Absence and background points

Some of the early species distribution model algorithms, such as Bioclim and Domain only use ‘presence’ data in the modeling process. Other methods also use ‘absence’ data or ‘background’ data. Logistic regression is the classical approach to analyzing presence and absence data (and it is still much used, often implemented in a generalized linear modeling (GLM) framework). If you have a large dataset with presence/absence from a well designed survey, you should use a method that can use these data (i.e. do not use a modeling method that only considers presence data). If you only have presence data, you can still use a method that needs absence data, by substituting absence data with background data.

Background data (e.g. Phillips et al. 2009) are not attempting to guess at absence locations, but rather to characterize environments in the study region. In this sense, background is the same, irrespective of where the species has been found. Background data establishes the environmental domain of the study, whilst presence data should establish under which conditions a species is more likely to be present than on average.
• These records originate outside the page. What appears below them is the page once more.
(** * A shallow embedding of the social-media agent (venv/app.py, venv/main.py)

    The development follows the Python source function by function.
    Python strings are sequences of code points, the agent's attributes and
    the module-level state of the [schedule] library live in an explicit
    [World], and everything the program obtains from outside (HTTP replies,
    the language models, the random module, the file system) is read from
    an [Env] of oracles, so that every statement below is quantified over
    all behaviours of the outside world. *)

From Stdlib Require Import List NArith Arith Lia Bool String Ascii.
From Stdlib Require Import DecimalString Permutation.
Import ListNotations.

Set Implicit Arguments.

(* ================================================================== *)
(** * Python strings *)
(* ================================================================== *)

Module PyStr.

(** A Python [str] is a sequence of Unicode code points; [len] counts code
    points. *)
Definition char := N.
Definition str := list char.

(** An ASCII literal of the source, as the code points Python reads. *)
Definition py (s : string) : str :=
  map N_of_ascii (list_ascii_of_string s).

Definition nl : str := [10%N].

Definition len (s : str) : nat := List.length s.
A closely related but different concept, that of “pseudo-absences”, is also used for generating the non-presence class for logistic models. In this case, researchers sometimes try to guess where absences might occur – they may sample the whole region except at presence locations, or they might sample at places unlikely to be suitable for the species. We prefer the background concept because it requires fewer assumptions and has some coherent statistical methods for dealing with the “overlap” between presence and background points (e.g. Ward et al. 2009; Phillips and Elith, 2011).

Survey-absence data has value. In conjunction with presence records, it establishes where surveys have been done, and the prevalence of the species given the survey effort. That information is lacking for presence-only data, a fact that can cause substantial difficulties for modeling presence-only data well. However, absence data can also be biased and incomplete, as discussed in the literature on detectability (e.g., Kéry et al., 2010).
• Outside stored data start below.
(** [a === b] on optional numbers that are both present. *)
Definition strictEqNum (a : option Z) (b : Z) : bool :=
  match a with
  | Some n => n =? b
  | None => false
  end.

Definition strictEqStr (a : option string) (b : string) : bool :=
  match a with
  | Some s => (s =? b)%string
  | None => false
  end.

End Js.

(* ------------------------------------------------------------------ *)
(** ** Data model: the game snapshot as the server sends it *)

(** A player's [cards] field is shape-shifting: missing, a bare array of card
    strings, or a wrapper object [{ cards: [...] }] whose inner field may
    itself be missing. *)
Inductive CardsField : Type :=
| CardsMissing
| CardsArray (cs : list string)
| CardsObject (inner : option (list string)).

Record User := mkUser {
  user_id : Z;
  username : string
}.

Record Player := mkPlayer {
  player_id : Z;
  user : User
}.

(** One seat of the game ([PlayerGame] on the server). *)
Record PlayerGame := mkPlayerGame {
  pg_id : Z;
  player : Player;
  stack : option Z;
  pg_current_bet : option Z;
  is_active : bool;
  cashed_out : bool;
  ready_for_next_hand : bool;
  cards : CardsField
}.

Record Winner := mkWinner {
  player_name : string;
  hand_name : option string;
  winning_amount : Z
}.

Record WinnerInfo := mkWinnerInfo {
  wi_winners : option (list Winner);
  wi_pot_amount : option Z;
  wi_type : option string
}.

Record Table := mkTable {
  big_blind : option Z
}.

Record Game := mkGame {
  game_id : Z;
  status : string;
  phase : string;
  pot : option Z;
  current_bet : option Z;
  current_player : option Player;
  hand_count : option Z;
  winner_info : option WinnerInfo;
  table : option Table;
  community_cards : list string;
  players : option (list PlayerGame)
}.

(** [{ ...newPlayer, cards: c }] *)
Definition withCards (p : PlayerGame) (c : CardsField) : PlayerGame :=
  {| pg_id := pg_id p;
     player := player p;
     stack := stack p;
     pg_current_bet := pg_current_bet p;
     is_active := is_active p;
     cashed_out := cashed_out p;
     ready_for_next_hand := ready_for_next_hand p;
     cards := c |}.

(** [updatedGame.players = ps] on the copy [{ ...data }]. *)
Definition withPlayers (g : Game) (ps : option (list PlayerGame)) : Game :=
  {| game_id := game_id g;
     status := status g;
     phase := phase g;
     pot := pot g;
     current_bet := current_bet g;
     current_player := current_player g;
     hand_count := hand_count g;
     winner_info := winner_info g;
     table := table g;
     community_cards := community_cards g;
     players := ps |}.

(** The entry shown by the hand-result popup. *)
Record HandResult := mkHandResult {
  timestamp : Z;
  winners : list Winner;
  potAmount : Z;
  resultType : string;
  handNumber : Z;
  allPlayers : list PlayerGame
}.

(** The parsed [user] item of [localStorage]. *)
Record UserInfo := mkUserInfo {
  info_id : option Z;
  info_username : option string
}.

(* ------------------------------------------------------------------ *)
(** ** Decidable equality on snapshots

    [JSON.stringify(a) !== JSON.stringify(b)] on two [winner_info] objects of
    the same shape is structural inequality. *)

Definition option_eqb {A : Type} (eqb : A -> A -> bool) (a b : option A) : bool :=
  match a, b with
  | Some x, Some y => eqb x y
  | None, None => true
  | _, _ => false
  end.

Fixpoint list_eqb {A : Type} (eqb : A -> A -> bool) (a b : list A) : bool :=
  match a, b with
  | [], [] => true
  | x :: a', y :: b' => eqb x y && list_eqb eqb a' b'
  | _, _ => false
  end.

Definition winner_eqb (a b : Winner) : bool :=
  (player_name a =? player_name b)%string
  && option_eqb String.eqb (hand_name a) (hand_name b)
  && (winning_amount a =? winning_amount b).

Definition winnerInfo_eqb (a b : WinnerInfo) : bool :=
  option_eqb (list_eqb winner_eqb) (wi_winners a) (wi_winners b)
  && option_eqb Z.eqb (wi_pot_amount a) (wi_pot_amount b)
  && option_eqb String.eqb (wi_type a) (wi_type b).

(* ------------------------------------------------------------------ *)
(** ** Runtime: commands, timers and refs *)

Inductive Route : Type :=
| ToTables                      (* navigate("/tables") *)
| ToSummary (gameId : Z).       (* navigate(`/games/${gameId}/summary`) *)

(** What a timer does when it fires. *)
Inductive TimerTask : Type :=
| HideMessage                   (* () => setMessage(null) *)
| Navigate (r : Route)
| Reconnect (gameId : Z)        (* if (gameId && id === gameId) connectWebSocket(gameId) *)
| ExecutePreAction.

Record Timer := mkTimer {
  handle : nat;
  delay : Z;
  task : TimerTask
}.

(** Everything a handler does to the outside, in program order. *)
Inductive Cmd : Type :=
| SetShowHandResults (b : bool)
| SetCurrentHandResult (r : option HandResult)
| SetPreAction (a : option string)
| SetPreActionAmount (n : Z)
| SetTakingAction (b : bool)
| SetLastBetAmount (n : Z)
| SetShowBettingInterface (b : bool)
| SetUserModifiedSlider (b : bool)
| SetConnectionStatus (s : string)
| OnConnectionStatusChange (s : string)
| SetMessage (m : option string)
| SetMessageType (t : string)
| SetError (e : option string)
| ConsoleError (s : string)
| Sleep (ms : Z)                                  (* await new Promise(r => setTimeout(r, ms)) *)
| TakeAction (id : Z) (actionType : string) (amount : Z)
| NewWebSocket (gameId : Z) (token : string)
| SetTimeout (h : nat) (ms : Z) (t : TimerTask).

Record Runtime := mkRuntime {
  game : option Game;            (* the [game] state cell, read by functional updates *)
  reconnectTimeoutRef : option nat;
  messageTimeoutRef : option nat;
  timers : list Timer;           (* pending timers of the browser *)
  nextHandle : nat;
  trace : list Cmd
}.

Definition initialRuntime (g : option Game) : Runtime :=
  {| game := g;
     reconnectTimeoutRef := None;
     messageTimeoutRef := None;
     timers := [];
     nextHandle := 1%nat;
     trace := [] |}.

(** A handler is a state transformer on the runtime. *)
Definition M (A : Type) : Type := Runtime -> A * Runtime.

Definition ret {A : Type} (a : A) : M A := fun rt => (a, rt).

Definition bind {A B : Type} (m : M A) (k : A -> M B) : M B :=
  fun rt => let (a, rt') := m rt in k a rt'.

Notation "x <- m ;; k" := (bind m (fun x => k))
  (at level 61, m at next level, right associativity).
Notation "m ;;; k" := (bind m (fun _ => k))
  (at level 61, right associativity).

Definition when (b : bool) (m : M unit) : M unit :=
  if b then m else ret tt.

Definition emit (c : Cmd) : M unit :=
  fun rt =>
    (tt, {| game := game rt;
            reconnectTimeoutRef := reconnectTimeoutRef rt;
            messageTimeoutRef := messageTimeoutRef rt;
            timers := timers rt;
            nextHandle := nextHandle rt;
            trace := trace rt ++ [c] |}).

(** [setTimeout(task, ms)]: a fresh handle, the timer becomes pending. *)
Definition setTimeout (t : TimerTask) (ms : Z) : M nat :=
  fun rt =>
    let h := nextHandle rt in
    (h, {| game := game rt;
           reconnectTimeoutRef := reconnectTimeoutRef rt;
           messageTimeoutRef := messageTimeoutRef rt;
           timers := timers rt ++ [mkTimer h ms t];
           nextHandle := S h;
           trace := trace rt ++ [SetTimeout h ms t] |}).

(** [clearTimeout(h)]: the timer is no longer pending (a no-op on a handle
    that already fired). *)
Definition clearTimeout (h : nat) : M unit :=
  fun rt =>
    (tt, {| game := game rt;
            reconnectTimeoutRef := reconnectTimeoutRef rt;
            messageTimeoutRef := messageTimeoutRef rt;
            timers := filter (fun t => negb (Nat.eqb (handle t) h)) (timers rt);
            nextHandle := nextHandle rt;
            trace := trace rt |}).

Definition getGame : M (option Game) :=
  fun rt => (game rt, rt).

(** [setGame(g)] *)
Definition setGame (g : Game) : M unit :=
  fun rt =>
    (tt, {| game := Some g;
            reconnectTimeoutRef := reconnectTimeoutRef rt;
            messageTimeoutRef := messageTimeoutRef rt;
            timers := timers rt;
            nextHandle := nextHandle rt;
            trace := trace rt |}).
The dismo package has a function to sample random points (background data) from a study area. You can use a ‘mask’ to exclude area with no data NA, e.g. areas not on land. You can use an ‘extent’ to further restrict the area from which random locations are drawn.

In the example below, we first get the list of filenames with the predictor raster data (discussed in detail in the next chapter). We use a raster as a ‘mask’ in the randomPoints function such that the background points are from the same geographic area, and only for places where there are values (land, in our case).
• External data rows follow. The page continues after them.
(* ===== verification/_CoqProject ===== *)
-Q . S2P
Prelude.v
FsmTree.v
FsmTreeFacts.v
FsmTreeDelete.v
FsmTreeSpec.v
Bits.v
BitsFacts.v
Fsm.v
FsmFacts.v
FsmTheorems.v
Snapshot.v
SnapshotFacts.v
SnapshotGrow.v
Areas.v
Commit.v
SnapshotTheorems.v
Bytes.v
BtreeNode.v
BtreeNodeFacts.v
BtreeNodeOps.v
BtreeMerge.v
BtreeBuild.v
BtreeTheorems.v
Bnode.v
BnodeIds.v
BnodeFacts.v
BnodeTheorems.v
Btree.v
BtreeKeys.v
BtreeSpec.v
BtreeFind.v
BtreeLookup.v
BtreeInsert.v
BtreePlace.v
BtreeGrow.v
BtreeRoot.v
BtreeTodo.v
BtreeTree.v
TreeMap.v
BtreeExamples.v
ExtTree.v
ExtTreeFacts.v
BtreeTreeTheorems.v
ExtTreeTheorems.v
RuntimeExtents.v
Fork.v
CatTree.v
CatTreeFacts.v
CatTreeTheorems.v
Readdir.v
(** The descent of [fsm_btree_delete] from one node; [is_root] stands for the
    tests [btree->root == node].  The result holds the node that takes its place
    ([None]: freed). *)
Fixpoint delete_loop (fuel order : nat) (is_root : bool) (node : vdfs2_fsm_btree_node)
    (key : fsm_btree_key) (m : memory) : outcome (Z * option vdfs2_fsm_btree_node * memory) :=
  match fuel with
  | O => Bug
  | S fuel =>
      let descend (node : vdfs2_fsm_btree_node) (i : nat) (m : memory) :=
        child ← deref (children node !! i);
        '(ret, child', m) ← delete_loop fuel order false child key m;
        child' ← deref child';
        Ret (ret, Some (set_child node i child'), m) in
      let index := lower_bound key (key_vals node) in
      if decide (nr_active node = 0)%nat then Ret (0, Some node, m)
      else if bool_decide (index < nr_active node)%nat
           && (fsm_btree_cmp_fn key (key_vals node !!! index) =? 0) then
        match type node with
        | FSM_LEAF_NODE =>
            if bool_decide (order - 1 < nr_active node)%nat || is_root then
              let '(ret, node') := remove_key_from_leaf node index in Ret (ret, node', m)
            else Ret (0, Some node, m)
        | FSM_INDEX_NODE =>
            lchild ← deref (children node !! index);
            rchild ← deref (children node !! S index);
            let to_remove_kv := key_vals node !!! index in
            if decide (order - 1 < nr_active lchild)%nat then
              '(k, lchild') ← get_max_key_pos (depth lchild) lchild to_remove_kv;
              descend (set_child (set_key node index k) index lchild') index m
            else if decide (order - 1 < nr_active rchild)%nat then
              '(k, rchild') ← get_min_key_pos (depth rchild) rchild to_remove_kv;
              descend (set_child (set_key node index k) (S index) rchild') (S index) m
            else if bool_decide (nr_active lchild = order - 1)%nat && bool_decide (nr_active rchild = order - 1)%nat then
              let '(comb, m) := merge_nodes lchild to_remove_kv rchild m in
              match comb with
              | None => Ret (- ENOMEM, Some node, m)
              | Some comb_node =>
                  let node' := Node (level node) (type node) (delete index (key_vals node))
                    (<[index := comb_node]> (delete (S index) (children node))) in
                  if bool_decide (nr_active node' = 0)%nat && is_root
                  then delete_loop fuel order true comb_node key m
                  else descend node' index m
              end
            else Ret (0, Some node, m)
        end
      else
        match type node with
        | FSM_LEAF_NODE => Ret (0, Some node, m)
        | FSM_INDEX_NODE =>
            '(r, m) ← refill_child order node index m;
            match r with
            | None => Ret (- ENOMEM, Some node, m)
            | Some (parent, i, merged) =>
                if merged && bool_decide (nr_active parent = 0)%nat && is_root then
                  child ← deref (children parent !! i);
                  delete_loop fuel order true (root_of_merge child) key m
                else descend parent i m
            end
        end
  end.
Note that if the mask has the longitude/latitute coordinate reference system, function randomPoints selects cells according to cell area, which varies by latitude (as in Elith et al., 2011)

library(dismo)
# get the file names
files <- list.files(path=paste(system.file(package="dismo"), '/ex',
                       sep=''),  pattern='grd',  full.names=TRUE )
# we use the first file to create a RasterLayer
mask <- raster(files[1])
# select 500 random points
# set seed to assure that the examples will always
# have the same random sample.
set.seed(1963)
bg <- randomPoints(mask, 500 )

And inspect the results by plotting

# set up the plotting area for two maps
par(mfrow=c(1,2))
plot(!is.na(mask), legend=FALSE)
points(bg, cex=0.5)
# now we repeat the sampling, but limit
# the area of sampling using a spatial extent
e <- extent(-80, -53, -39, -22)
bg2 <- randomPoints(mask, 50, ext=e)
plot(!is.na(mask), legend=FALSE)
plot(e, add=TRUE, col='red')
points(bg2, cex=0.5)

image0

There are several approaches one could use to sample ‘pseudo-absence’ points, i.e., points from more restricted area than ‘background’. VanDerWal et al. (2009) sampled withn a radius of presence points. Here is one way to implement that, using the Solanum acaule data.

We first read the cleaned and subsetted S. acaule data that we produced in the previous chapter from the csv file that comes with dismo:

file <- paste(system.file(package="dismo"), '/ex/acaule.csv', sep='')
ac <- read.csv(file)

ac is a data.frame. Let’s change it into a SpatialPointsDataFrame

coordinates(ac) <- ~lon+lat
projection(ac) <- CRS('+proj=longlat +datum=WGS84')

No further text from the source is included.